Vida sem design intencional???

segunda-feira, fevereiro 11, 2019

Life without design

Constructor theory is a new vision of physics, but it helps to answer a very old question: why is life possible at all?

Automotive Industry mural by Marvin Beerbohm, 1940. Detroit Public Library. Photo by Smithsonian Institution/Corbis

Chiara Marletto is a postdoctoral research associate and junior research fellow at Wolfson College at the University of Oxford.

2,400 words

Edited by Ed Lake

Living things have puzzled and challenged us since the dawn of our species. Even in the light of our modern scientific understanding, they seem remarkable. A merlin falcon hunting its prey, a hummingbird suspended in the air beside a flower, the self-reproduction of a bacterial cell: all are instances of stunning control and precision. How could anything so complex have originated from inert matter?

For millennia, some of the most brilliant thinkers have attempted to answer this question. Most of them concluded that living things must have been produced by an intentional design process. They were wrong, of course: the theory of evolution by variation and natural selection – Charles Darwin’s momentous leap – shows how those stupendously intricate mechanisms can come about without one. Yet the task of showing how life itself can arise without design is surprisingly vexed.

The very problem Darwin’s theory addresses is ultimately rooted in physics: living things have certain properties that seem to set them apart from other aggregations of inert matter. They have many different subparts – instantiating biological adaptations – all coordinating to some function. That’s the key property: they closely resemble objects that have literally been designed, such as factories and robots. For example, the ciliary muscles and the lens in the eye coordinate exquisitely to permit vision, just like the optical components of a sophisticated camera. In modern biology, this is called the appearance of design – a property described by Socrates and given canonical expression in 1802 by William Paley in his ‘watchmaker’ argument for the existence of God.

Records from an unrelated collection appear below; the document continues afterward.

(** C19. What the live graph shows, and what it misses. Load the page at any point of the
    coordinator's life, and let projections, drains and openings and breaks of the stream
    follow in any order: a node is shown as it stands, unless the last change to it went out
    while no stream was open; a link is shown exactly when the graph has it and it was not
    made in such a gap, and then it is never shown again; so a page whose stream carried
    every message shows exactly the graph. *)
Theorem live_graph_converges `{LowerCase} to_upper js_text iso before after :
  let p := coordinator_at to_upper js_text iso before in
  let '(s, h) := watch to_upper js_text iso (opened_at p) after in
  let g := pj_graph (ss_projector s) in
  (forall id, last_carried id h <> Some false -> map_get (lv_nodes (ss_live s)) id = readNode id g) /\
  (forall id, map_get (lv_links (ss_live s)) id = if missed_link id h then None else find_link id g) /\
  (Forall (fun bm => bm.1 = true) h -> forall id,
     map_get (lv_nodes (ss_live s)) id = readNode id g /\ map_get (lv_links (ss_live s)) id = find_link id g).
Proof.
  cbv zeta. pose proof (shows_watch to_upper js_text iso (opened_at (coordinator_at to_upper js_text iso before)) after) as Hw.
  destruct (watch _ _ _ _ _) as [s h]. destruct Hw as [Hn Hl _]; [apply shows_opened, coordinator_unique|]. split_and!; [done|done|].
  intros Hall id. assert (Hc : last_carried id h <> Some false).
  { unfold last_carried. intros Hc. apply last_Some_elem_of in Hc. apply list_elem_of_omap in Hc as ([b m] & Hin & Hm).
    rewrite Forall_forall in Hall. specialize (Hall _ Hin). cbn in *. subst b. by destruct (node_of id m). }
  assert (Hm : missed_link id h = false).
  { unfold missed_link. apply not_true_iff_false. intros He. apply existsb_exists in He as ([b m] & Hin & Hb).
    rewrite Forall_forall in Hall. specialize (Hall (b, m)). cbn in *. rewrite Hall in Hb; [done|by apply list_elem_of_In]. }
  split; [by apply Hn|]. by rewrite Hl, Hm.
Qed.

(** ** An example: a request between the snapshot and the stream *)
Definition ex_gap : Session * list (bool * GraphMessage) :=
  let event := [("request_id", VStr "req_1"); ("policy_id", VStr "0xp"); ("commitment", VStr "0xc")] in
  watch (fun s => s) (fun _ => "") ex_iso (opened_at projector_init)
    [Emitted 1 "policy.started" "req_1" event; Opened; Emitted 2 "policy.allowed" "req_1" event].
Example link_lost_in_gap :
  (gl_id <$> gr_links (pj_graph (ss_projector ex_gap.1))) = ["req:req_1|EVALUATED_UNDER|policy:0xp"] /\
  lv_links (ss_live ex_gap.1) = [] /\ (lv_nodes (ss_live ex_gap.1)).*1 = ["req:req_1"] /\ lv_connected (ss_live ex_gap.1) = true.
Proof. vm_compute. repeat split. Qed.
Definition contributor_val (credentialId : jsval) (l : Ledger) : jsval :=
  match credentialId with
  | VStr id =>
      if str_empty id then VNull
      else match find_row id (lg_credentials l) with
           | Some r => if bool_decide (cw_contributor_id r ∈ lg_contributors l)
                       then VObj [("id", VStr (cw_contributor_id r)); ("displayName", display_name (cw_contributor_id r))] else VNull
           | None => VNull
           end
  | _ => VNull
  end.
Definition attempt_order (a b : row) : comparison :=
  match col a "attempt_number", col b "attempt_number" with VNum (Fin x), VNum (Fin y) => (x ?= y)%Q | _, _ => Eq end.
Definition attempts_of (requestId : string) (d : Db) : list row :=
  jsort attempt_order (List.filter (fun r => str_is (col r "request_id") requestId) (db_attempts d)).
Definition record_val (req : row) (contributor : jsval) : jsval := VObj [
  ("id", sql (col req "id")); ("commitment", sql (col req "request_commitment")); ("prompt", VStr "PRIVATE"); ("response", VStr "PRIVATE");
  ("status", sql (col req "status")); ("privacyMode", sql (col req "privacy_mode")); ("trustStatus", sql (col req "trust_status"));
  ("proofStatus", sql (col req "proof_status")); ("policyId", sql (col req "policy_id")); ("policyResult", sql (col req "policy_result"));
  ("provider", sql (col req "provider")); ("model", sql (col req "model")); ("credentialId", sql (col req "selected_credential_id"));
  ("contributor", contributor);
  ("usage", VObj [("inputTokens", sql (col req "input_tokens")); ("outputTokens", sql (col req "output_tokens"))]);
  ("timings", VObj [("policyMs", sql (col req "policy_ms")); ("proofMs", sql (col req "proof_ms")); ("providerMs", sql (col req "provider_ms"));
                    ("totalMs", sql (col req "total_ms"))]);
  ("errorCode", sql (col req "error_code")); ("createdAt", sql (col req "created_at")); ("completedAt", sql (col req "completed_at"))].
Definition proof_val (p : row) : option jsval :=
  digest ← match stored p "binding_json" with
           | Some b => js_get b "binding" ≫= fun x => js_get x "decisionReceiptDigest"
           | None => Some VNull
           end;
  Some (VObj [("status", sql (col p "status")); ("verified", verified_flag p); ("proofSystem", sql (col p "proof_system"));
    ("guestImageId", sql (col p "guest_image_id")); ("proofMs", sql (col p "proof_ms")); ("artifactDigest", sql (col p "receipt_digest"));
    ("decisionReceiptDigest", digest); ("error", sql (col p "error"))]).
Definition ATTEMPT_COLUMNS : list string :=
  ["id"; "request_id"; "credential_id"; "contributor_id"; "attempt_number"; "status"; "http_status"; "classification"; "latency_ms"; "created_at";
   "upstream_outcome_unknown"; "assumed_spend_micro_usd"].
Definition get_request (requestId : string) (d : Db) : option Reply :=
  match find_where "id" requestId (db_requests d) with
  | None => Some unknown_request
  | Some req =>
      proof ← match proof_row requestId d with Some p => proof_val p | None => Some VNull end;
      Some (ok_reply (VObj [("request", record_val req (contributor_val (col req "selected_credential_id") (db_ledger d)));
        ("attempts", VArr (select ATTEMPT_COLUMNS <$> attempts_of requestId d)); ("proof", proof);
        ("policyDecisionReceipt", match find_where "request_id" requestId (db_decisions d) with
           | Some r => VObj [("receipt", col r "receipt_json"); ("enclaveSignature", col r "signature")]
           | None => VNull
           end)]))
  end.
End pages.

(** ** The list of requests

    [limit]: [Number(query.limit ?? 50)].  SQLite refuses a limit that is no integer,
    and takes a negative one for no limit. *)
Definition REQUEST_COLUMNS : list string :=
  ["id"; "request_commitment"; "status"; "privacy_mode"; "trust_status"; "proof_status"; "model"; "provider"; "selected_credential_id";
   "policy_result"; "policy_ms"; "proof_ms"; "provider_ms"; "total_ms"; "input_tokens"; "output_tokens"; "error_code"; "created_at"].
Definition by_created (a b : row) : comparison :=
  match col b "created_at", col a "created_at" with VStr x, VStr y => String.compare x y | _, _ => Eq end.
Definition request_limit (limit : jsnum) : option (option nat) :=
  match limit with
  | Fin q =>
      match q_int (if Qle_bool q (inject_Z 200) then q else inject_Z 200) with
      | Some n => if n <? - 2 ^ 63 then None else Some (if n <? 0 then None else Some (Z.to_nat n))
      | None => None
      end
  | Inf false => Some (Some 200%nat)
  | _ => None
  end.
Definition get_requests (limit : jsnum) (d : Db) : option Reply :=
  n ← request_limit limit;
  let rows := jsort by_created (db_requests d) in
  Some (ok_reply (VObj [("data", VArr (select REQUEST_COLUMNS <$> match n with Some n => take n rows | None => rows end))])).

More generally, living things, again just like factories and robots, have the ability to perform physical transformations with a very high degree of precision, and to do so repeatedly and reliably. A goat’s jaws and heart just keep on chewing and beating for its whole lifetime. If you got the goat to graze your lawn, it would mow it to high accuracy and be just as capable of doing the same when presented with another lawn. It just keeps going: the goat is, among other things, a lawnmowing machine.

Unlike factories, all living things rely on a rather peculiar contrivance: the living cell. Cells can self-reproduce, manufacturing new instances of themselves in a process involving, at its heart, the faithful replication of the genetic information contained in the cell’s DNA. We find this capacity nowhere in the rest of nature. Even among human technologies, there are only dim foreshadowings of it, such as 3D printers that print some of their own spare parts.

Why should such features of living things constitute a problem for physics? Crucially, what can and cannot be made to happen in the physical world is determined by physical laws. For example, a perpetual motion machine cannot be constructed, no matter what resources are devoted to the task, as it is forbidden by those laws. Conversely, given the presence of life in our universe, physics must be such as to allow for it.

But our laws of physics provide only certain elementary objects, such as simple chemicals, in great numbers. These objects do not, in themselves, have the ability to repeatedly cause highly accurate transformations. Neither do they seem adapted to do anything in particular. If they do cause transformations, it is neither very accurately nor reliably: they wear out and make errors, their resources get depleted, and so on. In other words, the laws of physics contain no built-in facility for accurate transformations; nor, in particular, for biological adaptations that can bring such transformations about. They are no-design, in this special sense. Thus the problem with living things, expressed within physics, is that they are highly adapted to effect all sorts of transformations to high accuracy, whereas the laws of physics aren’t.

Given that life isn’t the output of an intentional design process, but evolved, how could living things have evolved given these design-free laws of physics? Darwin’s theory addresses this problem, explaining that variation and natural selection bring about the appearance of design. But this in itself doesn’t close the explanatory gap, as we can see especially clearly in the modern version of Darwin’s theory – neo-Darwinism. At its heart are the replicators, or genes – bits of DNA that are transmitted, by replication, to the next generation. Moreover, for replication to be as accurate as it is in living things, accurate self-reproduction of the cell is also required. In short, the theory presupposes the possibility of certain accurate physical transformations, and these are just what no-design laws of physics fail to provide in their starter kit.

Here’s where the puzzle arises. Biological replication and self‑reproduction are in fact such stupendously well‑orchestrated physical transformations that one must explain how they are possible under the simple, no‑design laws of physics such as ours. This additional explanation, which was not included in the theory of evolution, is essential for that theory to properly explain how living things arise without intentional design – to close the explanatory gap.